To keep this example simple, a new user will be created to use for streaming replication. The following steps are followed to enable streaming replication.

  • On the production cluster, create a replication user.

    kubectl exec -c database $(kubectl get pod --selector="postgres-operator.crunchydata.com/cluster=xkube,postgres-operator.crunchydata.com/role=master" -o name) -- psql -c "create role replicator with login replication password 'Welcome1'"
  • Establish a bash session in the database container on the standby leader pod. Once in, append the following to the /pgdata/pg13/postgresql.base.conf file. The IP address specified for the host parameter should be the external ip given to the xkube-ha service on the production Kubernetes cluster.

    primary_conninfo='host=10.1.1.100 user=replicator sslmode=require password=Welcome1'
  • Apply the updated manifest to the standby Kubernetes cluster.

    kubectl apply -k xkube-standby
  • After applying the new manifest, the Operator will automatically make the parameter change.

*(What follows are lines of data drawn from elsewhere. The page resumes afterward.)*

Lemma set_selected_fragment_keys m (fragment_id : option string) :
  Dict.keys (_fragments (set_selected_fragment m fragment_id))
  = Dict.keys (_fragments m).
Proof.
  unfold set_selected_fragment. cbn [_fragments _selected_fragment_id].
  set (frs1 := match _selected_fragment_id m with Some _ => _ | None => _ end).
  assert (H1 : Dict.keys frs1 = Dict.keys (_fragments m)).
  { subst frs1. destruct (_selected_fragment_id m) as [prev|]; [|reflexivity].
    destruct (truthy (Some prev)); [|reflexivity].
    destruct (Dict.get prev (_fragments m)); [|reflexivity].
    apply dict_keys_mutate. }
  destruct fragment_id as [new|]; [|exact H1].
  destruct (truthy (Some new) && Dict.contains new frs1); [|exact H1].
  rewrite dict_keys_mutate. exact H1.
Qed.

(** C9 as the design document words it fails: selecting an id the store
    does not know is not a no-op.  On the store of ["a"] (selected) and
    ["b"], selecting ["zzz"] moves the pointer to ["zzz"] and unflags
    ["a"]. *)
Lemma select_unknown_changes_store :
  get_fragment Scene.store_ab "zzz" = None
  ∧ set_selected_fragment Scene.store_ab (Some "zzz"%string) ≠ Scene.store_ab
  ∧ _selected_fragment_id (set_selected_fragment Scene.store_ab (Some "zzz"%string))
    = Some "zzz"%string
  ∧ Fragment.selected
      <$> get_fragment (set_selected_fragment Scene.store_ab (Some "zzz"%string)) "a"
    = Some false.
Proof.
  split; [reflexivity|]. split; [|split; reflexivity].
  intros H. apply (f_equal _selected_fragment_id) in H. discriminate H.
Qed.

(** C9, amended.  [set_selected_fragment] stores the given id (or
    [None]) in the selection pointer whether or not it names a fragment,
    keeps the fragments and their order, clears the [selected] flag of
    the previously selected fragment and sets the flag of the fragment
    the id names when the store holds it; every other fragment, and
    every other field, is unchanged.  With an unknown id no fragment is
    flagged by the call. *)
Theorem set_selected_fragment_effect m (fragment_id : option string) :
  _selected_fragment_id (set_selected_fragment m fragment_id) = fragment_id
  ∧ Dict.keys (_fragments (set_selected_fragment m fragment_id))
    = Dict.keys (_fragments m)
  ∧ (∀ k f, get_fragment m k = Some f ->
       get_fragment (set_selected_fragment m fragment_id) k
       = Some (Fragment.set_selected
                 (if truthy fragment_id && bool_decide (fragment_id = Some k)
                  then true
                  else if truthy (_selected_fragment_id m)
                          && bool_decide (_selected_fragment_id m = Some k)
                  then false
                  else Fragment.selected f)
                 f)).
Proof.
  split; [reflexivity|]. split; [apply set_selected_fragment_keys|].
  intros k f. apply set_selected_fragment_lookup.
Qed.
Lemma of_coloring_colors (n i : Z) (c : list Z) :
  Z.of_nat (length c) = n -> Forall (in_range n) c -> in_range n i ->
  colors_of (of_coloring n c) n i = [nth (Z.to_nat i) c (-1)].
Proof.
  intros L R Hi. destruct (coloring_entry n i c L R Hi) as [_ Hr].
  unfold colors_of. apply filter_singleton.
  - apply range_NoDup.
  - now apply in_range_iff.
  - intros k Hk. apply in_range_iff in Hk. rewrite of_coloring_x by assumption.
    destruct (Z.eqb_spec (nth (Z.to_nat i) c (-1)) k); split; intros;
      try lia; try discriminate; try reflexivity.
Qed.

Lemma of_coloring_feasible (n : Z) (edges : list (Z * Z)) (c : list Z) :
  edges_in_range n edges -> proper_coloring n edges c ->
  feasible (encoded_model n edges) (of_coloring n c).
Proof.
  intros R [L [Rc P]].
  apply feasible_encoded; [lia|]. split; [|split].
  - intros v _. apply of_coloring_binary.
  - intros i Hi.
    rewrite (row_sum_of_colors n i _ [nth (Z.to_nat i) c (-1)]);
      auto using of_coloring_binary, of_coloring_colors.
  - intros k e Hk He.
    unfold edges_in_range in R. rewrite Forall_forall in R, P.
    destruct (R e He) as [Hi Hj]. specialize (P e He).
    rewrite !vertex_in_range, !of_coloring_x, of_coloring_w by assumption.
    destruct (coloring_entry n (fst e) c L Rc Hi) as [Ii _].
    destruct (coloring_entry n (snd e) c L Rc Hj) as [Ij _].
    destruct (Z.eqb_spec (nth (Z.to_nat (fst e)) c (-1)) k) as [E1|N1];
      destruct (Z.eqb_spec (nth (Z.to_nat (snd e)) c (-1)) k) as [E2|N2].
    + congruence.
    + rewrite <- E1. rewrite (proj2 (existsb_eqb_In _ c) Ii). lia.
    + rewrite <- E2. rewrite (proj2 (existsb_eqb_In _ c) Ij). lia.
    + destruct (existsb (Z.eqb k) c); lia.
Qed.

However, we need to instruct the operator to restart the pod for the parameter change to take effect. On the standby side, execute the following to trigger a restart of the Postgres pods.

    kubectl patch postgrescluster/xkube --type merge --patch '{"spec":{"metadata":{"annotations":{"restarted":"'"$(date)"'"}}}}'

Verify Streaming Replication

One the restart is complete and the standby pods are full ready state, verify streaming replication using the commands below. If streaming replication set was successful, the new rows will show up in the standby within seconds of the insert.

Production

kubectl exec -c database $(kubectl get pod --selector="postgres-operator.crunchydata.com/cluster=xkube,postgres-operator.crunchydata.com/role=master" -o name) -- psql -c " insert into test values (current_timestamp)"

Standby

kubectl exec -c database $(kubectl get pod --selector="postgres-operator.crunchydata.com/cluster=xkube,postgres-operator.crunchydata.com/role=master" -o name) -- psql -c "select * from test"

Conclusion

Setting up streaming replication can reduce lag time between the primary and standby Postgres instances running on different Kubernetes clusters. Do note that with this approach you're manually manipulating the postgrersql.base.conf. At some point Patroni, the Operator, or other processes could overwrite this file and the primary_conninfo lost. In addition, if there are multiple Postgres instances on the standby cluster, the change to the postgresql.base.conf has to be performed to all instances.